By Olesia Plokhii / The Washington Post
Patricia Schiller, a Washington sex and marriage therapist who became a leading authority on how doctors, nurses, teachers and members of the clergy could talk about sex in ways that were neither prudish nor judgmental, died June 29 at her home in Palm Beach, Florida. She was 104.
The cause was hypertensive cardiovascular disease, said her son, Jonathan Schiller.
Trained as a lawyer and later as a clinical psychologist, Schiller happened upon her calling of sex education by chance. While teaching English at a middle school in Washington in the 1960s, she noticed young girls being forced to drop out of school after getting pregnant.
She saw an opportunity to keep them in school and educate them about sex and parenting. She joined the staff of the Webster Girls School, a pilot District of Columbia public school for pregnant girls, and became the school’s sex and family planning counselor. She said that broken homes created a cycle of poverty as well as fear about sex as a shameful and unhealthy activity.
She grew intrigued by the way other professionals, including doctors, talked to their patients about sex and interpersonal relationships, and approached the Howard University medical school to help train their OB/GYN students about how to interview and counsel patients about sex and discuss the psychology of dysfunctional sexual relationships. Schiller became a professor there for the next 30 years.
In 1967, she founded the American Association of Sexuality Educators, Counselors and Therapists, the country’s only certification body for sex therapists. The next year, AASECT’s first National Sex Institute was held in Massachusetts. For the next five years, Schiller, who served as the group’s executive director, counseled patients in groups in her home, trying to foster more open communication about sex.
“Sex counseling,” she once told The Washington Post, “is to develop greater comfort about sexuality, greater openness, freedom, intimacy. Sex is a function of being human.”
It need not be “a gourmet dinner every time,” she said. “It can also be just, well, it can be a sandwich and a Coke.”
Schiller spent the next four decades holding seminars, conferences and talks around the world teaching professionals how to talk to others about sex. With famed sex researchers William Masters and Virginia Johnson, she helped create legal guidelines and ethical standards for sexual counselors, her family said, largely as part of an effort to weed out impostors in the fast-growing field.
“The problem is that there’s so much money to be made,” Schiller told The Post.

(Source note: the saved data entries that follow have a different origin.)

(* ===== verification/Scheduler.v ===== *)
(** * Recurring jobs ([src/workers/scheduler.py])

    Start of the scheduler process: each recurring job is looked up in Redis and
    scheduled if it is not there.  The queue is the list of stored jobs; every
    Redis round trip may fail. *)

From S2P Require Import Prelude Effects Database Settings.

Record job := {
  func_name : string;
  args : list string;
  scheduled_time : Z;
  interval : option Z;
  cron_string : option string;
}.

Record world := World { jobs : list job; now : Z; redis : list bool }.

#[global] Program Instance redis_trips : Db world := {|
  script := redis;
  set_script cs w := World (jobs w) (now w) cs;
|}.
Solve All Obligations with by intros [].

(** [job.func_name == func_name and job.args and job.args[0] == source] *)
Definition is_job (func source : string) (j : job) : bool :=
  String.eqb (func_name j) func && match args j with a :: _ => String.eqb a source | [] => false end.

(** A failure to read the queue is logged and answered with "not scheduled". *)
Definition is_job_already_scheduled (func source : string) : M world bool :=
  try_except (select (fun w => existsb (is_job func source) (jobs w))) (fun _ => mret false).

Inductive timing := Every (delay interval : Z) | Cron (cron : string).

Record recurring := { r_func : string; r_source : string; r_timing : timing }.

(** The job that [scheduler.schedule] or [scheduler.cron] stores; [next_run] is
    the library's reading of a cron string. *)
Definition scheduled_job (next_run : string -> Z -> Z) (r : recurring) (t : Z) : job :=
  match r_timing r with
  | Every delay iv => {| func_name := r_func r; args := [r_source r]; scheduled_time := t + delay;
                         interval := Some iv; cron_string := None |}
  | Cron c => {| func_name := r_func r; args := [r_source r]; scheduled_time := next_run c t;
                 interval := None; cron_string := Some c |}
  end.

(** What [main] registers, in its order. *)
Definition recurring_jobs (s : Settings) : list recurring :=
  map (fun source => {| r_func := "workers.jobs.ingestion_jobs.run_ingestion_job"; r_source := source;
                        r_timing := Every 10 (ingestion_poll_interval_hours s * 3600) |})
      ["usgs"; "noaa"; "copernicus"; "era5"; "gdelt"] ++
  [{| r_func := "workers.jobs.literature_ingestion_job.run_literature_ingestion_job"; r_source := "arxiv";
      r_timing := Every 25 (ingestion_poll_interval_hours s * 3600) |};
   {| r_func := "workers.jobs.alert_evaluation_job.run_alert_evaluation_job"; r_source := "alert_evaluation";
      r_timing := Every 15 (alert_evaluation_interval_minutes s * 60) |};
   {| r_func := "workers.jobs.backup_jobs.run_postgres_backup_job"; r_source := "postgres_backup";
      r_timing := Cron (backup_cron s) |};
   {| r_func := "workers.jobs.backup_jobs.run_restore_drill_job"; r_source := "restore_drill";
      r_timing := Cron (restore_drill_cron s) |};
   {| r_func := "workers.scaling_policy.emit_scaling_summary_log"; r_source := "scaling_summary";
      r_timing := Every 20 (scaling_summary_interval_s s) |};
   {| r_func := "workers.jobs.scaling_telemetry_job.run_scaling_telemetry_job"; r_source := "scaling_telemetry";
      r_timing := Every 22 (scaling_summary_interval_s s) |};
   {| r_func := "workers.jobs.calibration_job.run_calibration_job"; r_source := "simulation_calibration";
      r_timing := Every 30 (simulation_calibration_interval_days s * 24 * 3600) |};
   {| r_func := "workers.jobs.pattern_mining_job.run_pattern_mining_job"; r_source := "longitudinal_patterns";
      r_timing := Every 35 (pattern_mining_interval_hours s * 3600) |}].

Section scheduler.
Variable next_run : string -> Z -> Z.

Definition ensure_scheduled (r : recurring) : M world unit :=
  found ← is_job_already_scheduled (r_func r) (r_source r);
  if found : bool then mret tt
  else save (fun w => World (jobs w ++ [scheduled_job next_run r (now w)]) (now w) (redis w)).

(** [main] up to [scheduler.run()]. *)
Definition main (s : Settings) : M world unit := for_each ensure_scheduled (recurring_jobs s).

(** ** Lemmas *)

Definition key (r : recurring) : string * string := (r_func r, r_source r).
Definition present (js : list job) (r : recurring) : bool := existsb (is_job (r_func r) (r_source r)) js.

Lemma is_job_scheduled r r' t : is_job (r_func r') (r_source r') (scheduled_job next_run r t) = bool_decide (key r = key r').
Proof.
  apply Bool.eq_iff_eq_true. rewrite bool_decide_eq_true. unfold scheduled_job, is_job, key.
  destruct (r_timing r); cbn [func_name args]; rewrite andb_true_iff, !String.eqb_eq, pair_eq; naive_solver.
Qed.

Lemma ensure_scheduled_ok r w : redis w = [] ->
  ensure_scheduled r w = (Ok tt, World (jobs w ++ (if present (jobs w) r then [] else [scheduled_job next_run r (now w)])) (now w) []).
Proof.
  intros Hr. unfold ensure_scheduled, is_job_already_scheduled, try_except. rewrite M_bind_run.
  rewrite select_ok by done. unfold present. destruct (existsb _ (jobs w)).
  - rewrite app_nil_r. destruct w; simpl in *. by subst.
  - rewrite save_ok by done. simpl. by rewrite Hr.
Qed.

(** The jobs that a healthy pass over [rs] adds to [js]. *)
Definition missing (js : list job) (rs : list recurring) : list recurring :=
  List.filter (fun r => negb (present js r)) rs.

Lemma missing_after r js rs t : key r ∉ map key rs -> missing (js ++ [scheduled_job next_run r t]) rs = missing js rs.
Proof.
  intros Hni. apply filter_ext_in. intros r' Hr'. f_equal. unfold present. rewrite existsb_app. simpl.
  rewrite is_job_scheduled, orb_false_r, bool_decide_eq_false_2, orb_false_r; [done|].
  intros Hk. apply Hni. rewrite Hk. by apply list_elem_of_In, in_map.
Qed.

Lemma for_each_scheduled rs w : redis w = [] -> NoDup (map key rs) ->
  for_each ensure_scheduled rs w =
    (Ok tt, World (jobs w ++ map (fun r => scheduled_job next_run r (now w)) (missing (jobs w) rs)) (now w) []).
Proof.
  revert w. induction rs as [|r rs IH]; intros w Hw Hn.
  { simpl. rewrite app_nil_r. destruct w; simpl in *. by subst. }
  inversion Hn as [|? ? Hni Hn']; subst. cbn [for_each]. rewrite M_bind_run, ensure_scheduled_ok by done.
  rewrite IH by done. cbn [jobs now]. do 2 f_equal. rewrite <- app_assoc. f_equal. simpl.
  destruct (present (jobs w) r); simpl; [by rewrite app_nil_r | by rewrite missing_after].
Qed.

Lemma recurring_keys s : NoDup (map key (recurring_jobs s)).
Proof.
  cbv [map key recurring_jobs app r_func r_source]. apply (bool_decide_unpack _). by vm_compute.
Qed.

Lemma present_scheduled js r t : present (js ++ [scheduled_job next_run r t]) r = true.
Proof. unfold present. rewrite existsb_app. simpl. rewrite is_job_scheduled, bool_decide_eq_true_2 by done. by rewrite orb_true_r. Qed.

Lemma present_prefix js js' r : js `prefix_of` js' -> present js r = true -> present js' r = true.
Proof. intros [k ->] Hp. unfold present in *. by rewrite existsb_app, Hp. Qed.

(** A pass never removes a job, and the job it looked for is there afterwards,
    whether or not the queue could be read. *)
Lemma ensure_scheduled_progress r w u w' : ensure_scheduled r w = (Ok u, w') ->
  jobs w `prefix_of` jobs w' /\ present (jobs w') r = true.
Proof.
  unfold ensure_scheduled, is_job_already_scheduled, try_except. rewrite M_bind_run.
  destruct (select _ w) as [[b|e] w1] eqn:E.
  - apply select_returns in E as [-> [cs ->]]. cbn. destruct (existsb (is_job (r_func r) (r_source r)) (jobs w)) eqn:Ex.
    + intros [= _ <-]. done.
    + intros (cs' & ->)%save_returns. cbn. split; [by eexists | apply present_scheduled].
  - assert (jobs w1 = jobs w) as Hj.
    { revert E. unfold select, statement, gets. rewrite M_bind_run. destruct (default true _); simpl; by intros [= _ <-]. }
    rewrite <- Hj. intros (cs' & ->)%save_returns. cbn. split; [by eexists | apply present_scheduled].
Qed.

Lemma for_each_progress rs w u w' : for_each ensure_scheduled rs w = (Ok u, w') ->
  jobs w `prefix_of` jobs w' /\ forall r, r ∈ rs -> present (jobs w') r = true.
Proof.
  revert w. induction rs as [|r rs IH]; intros w; cbn [for_each].
  { intros [= _ <-]. split; [done | by intros ? ?%elem_of_nil]. }
  rewrite M_bind_run. destruct (ensure_scheduled r w) as [[u1|] w1] eqn:E; [|done]. intros H.
  apply ensure_scheduled_progress in E as [H1 Hr]. apply IH in H as [H2 Hrs]. split; [by etrans|].
  intros r' [->|Hin]%elem_of_cons; [by eapply present_prefix | auto].
Qed.

(** The queue cannot be read but can be written. *)
Lemma for_each_unreadable rs w cs : redis w = concat (replicate (length rs) [false; true]) ++ cs ->
  for_each ensure_scheduled rs w = (Ok tt, World (jobs w ++ map (fun r => scheduled_job next_run r (now w)) rs) (now w) cs).
Proof.
  revert w. induction rs as [|r rs IH]; intros [js t rd]; simpl; intros ->.
  { by rewrite app_nil_r. }
  rewrite M_bind_run. unfold ensure_scheduled at 1, is_job_already_scheduled, select, save, statement. run_M.
  rewrite IH by done. cbn. by rewrite <- app_assoc.
Qed.

(** ** Properties *)

(** Restarts are idempotent: with Redis reachable, [main] appends exactly the
    recurring jobs whose function and source are not queued yet, each once; a
    later start, with whatever settings, adds nothing, so that a changed
    interval or cron string does not reach a job already queued. *)
Theorem scheduler_exact s w : redis w = [] ->
  exists w', main s w = (Ok tt, w') /\
  jobs w' = jobs w ++ map (fun r => scheduled_job next_run r (now w)) (missing (jobs w) (recurring_jobs s)) /\
  forall s' t, main s' (World (jobs w') t []) = (Ok tt, World (jobs w') t []).
Proof.
  intros Hw. unfold main. rewrite for_each_scheduled by auto using recurring_keys.
  eexists. split; [done|]. split; [done|]. intros s' t. cbn [jobs].
  rewrite for_each_scheduled by auto using recurring_keys. cbn [jobs now].
  unfold missing at 2. rewrite filter_drop_all; [by rewrite app_nil_r|].
  pose proof (for_each_scheduled (recurring_jobs s) w Hw (recurring_keys s)) as E.
  apply for_each_progress in E as [_ Hp]. cbn [jobs] in Hp. intros r Hr. apply negb_false_iff.
  assert (key r ∈ map key (recurring_jobs s)) as Hk.
  { change (map key (recurring_jobs s)) with (map key (recurring_jobs s')). by apply list_elem_of_In, in_map, list_elem_of_In. }
  apply list_elem_of_In, in_map_iff in Hk as (r0 & Hk & Hr0%list_elem_of_In).
  specialize (Hp _ Hr0). unfold present in *. unfold key in Hk. by injection Hk as <- <-.
Qed.

(** Whatever Redis does, a start that comes through leaves every recurring job
    queued and removes none. *)
Theorem scheduler_never_loses s w u w' : main s w = (Ok u, w') ->
  jobs w `prefix_of` jobs w' /\ forall r, r ∈ recurring_jobs s -> existsb (is_job (r_func r) (r_source r)) (jobs w') = true.
Proof. apply for_each_progress. Qed.

(** ... but registration is not idempotent when the queue cannot be read: each
    such start queues all recurring jobs once more. *)
Theorem unreadable_queue_duplicates s w : redis w = concat (replicate 13 [false; true]) ->
  main s w = (Ok tt, World (jobs w ++ map (fun r => scheduled_job next_run r (now w)) (recurring_jobs s)) (now w) []).
Proof. intros Hw. apply for_each_unreadable. by rewrite app_nil_r. Qed.
End scheduler.

Module SchedulerWitness.
Definition next_run (_ : string) (t : Z) : Z := t + 60.
Definition w0 (cs : list bool) : world := World [] 0 cs.

Lemma scheduler_exact_witness : exists w', main next_run default_Settings (w0 []) = (Ok tt, w') /\ length (jobs w') = 13%nat.
Proof.
  destruct (scheduler_exact next_run default_Settings (w0 []) eq_refl) as (w' & E & Hj & _).
  exists w'. split; [exact E|]. rewrite Hj. by vm_compute.
Defined.

Lemma scheduler_never_loses_witness : exists w', main next_run default_Settings (w0 [false]) = (Ok tt, w') /\ jobs (w0 [false]) `prefix_of` jobs w'.
Proof.
  eexists. split; [by vm_compute|]. by eapply (scheduler_never_loses next_run default_Settings (w0 [false]) tt); vm_compute.
Defined.

Lemma unreadable_queue_duplicates_witness : exists w',
  main next_run default_Settings (World (map (fun r => scheduled_job next_run r 0) (recurring_jobs default_Settings)) 5 (concat (replicate 13 [false; true]))) = (Ok tt, w') /\
  length (jobs w') = 26%nat.
Proof.
  eexists. split; [by apply unreadable_queue_duplicates|]. by vm_compute.
Defined.
End SchedulerWitness.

Pearl Silverman, who later changed her first name to Patricia, was born in Brooklyn, New York, on Oct. 27, 1913. She was the youngest of four children to Jewish immigrant parents who came from the same village in Russia. She graduated in 1934 from Brooklyn Law School, came to the Washington area in 1941 and worked for the National Labor Relations Board and the Office of Price Administration.
As a volunteer at the Legal Aid Society, she was moved by the many couples seeking divorce advice. She campaigned for the group to offer marriage counseling and, after taking several courses in the field, began offering marriage counseling for the group in 1955. She subsequently became a director of guidance and counseling at American University, where she also received a master’s degree in clinical psychology in 1960. She soon began teaching English at Alice Deal Middle School, where the experience of seeing many pregnant girls drop out led her to sex-education work.
She and her husband, Irving Schiller, moved to Palm Beach from Washington in 1990. He died in 2007 after 64 years of marriage. Survivors include two children, Louise Schiller of Oakland, California, and Jonathan Schiller of Washington and New York; five grandsons; and four great-grandchildren.
Schiller wrote three books, “Creative Approach to Sex Education and Counseling” (1973), “The Sex Profession: What Sex Therapy Can Do” (1981) and “Sex Questions Kids Ask: and How To Answer” (2009).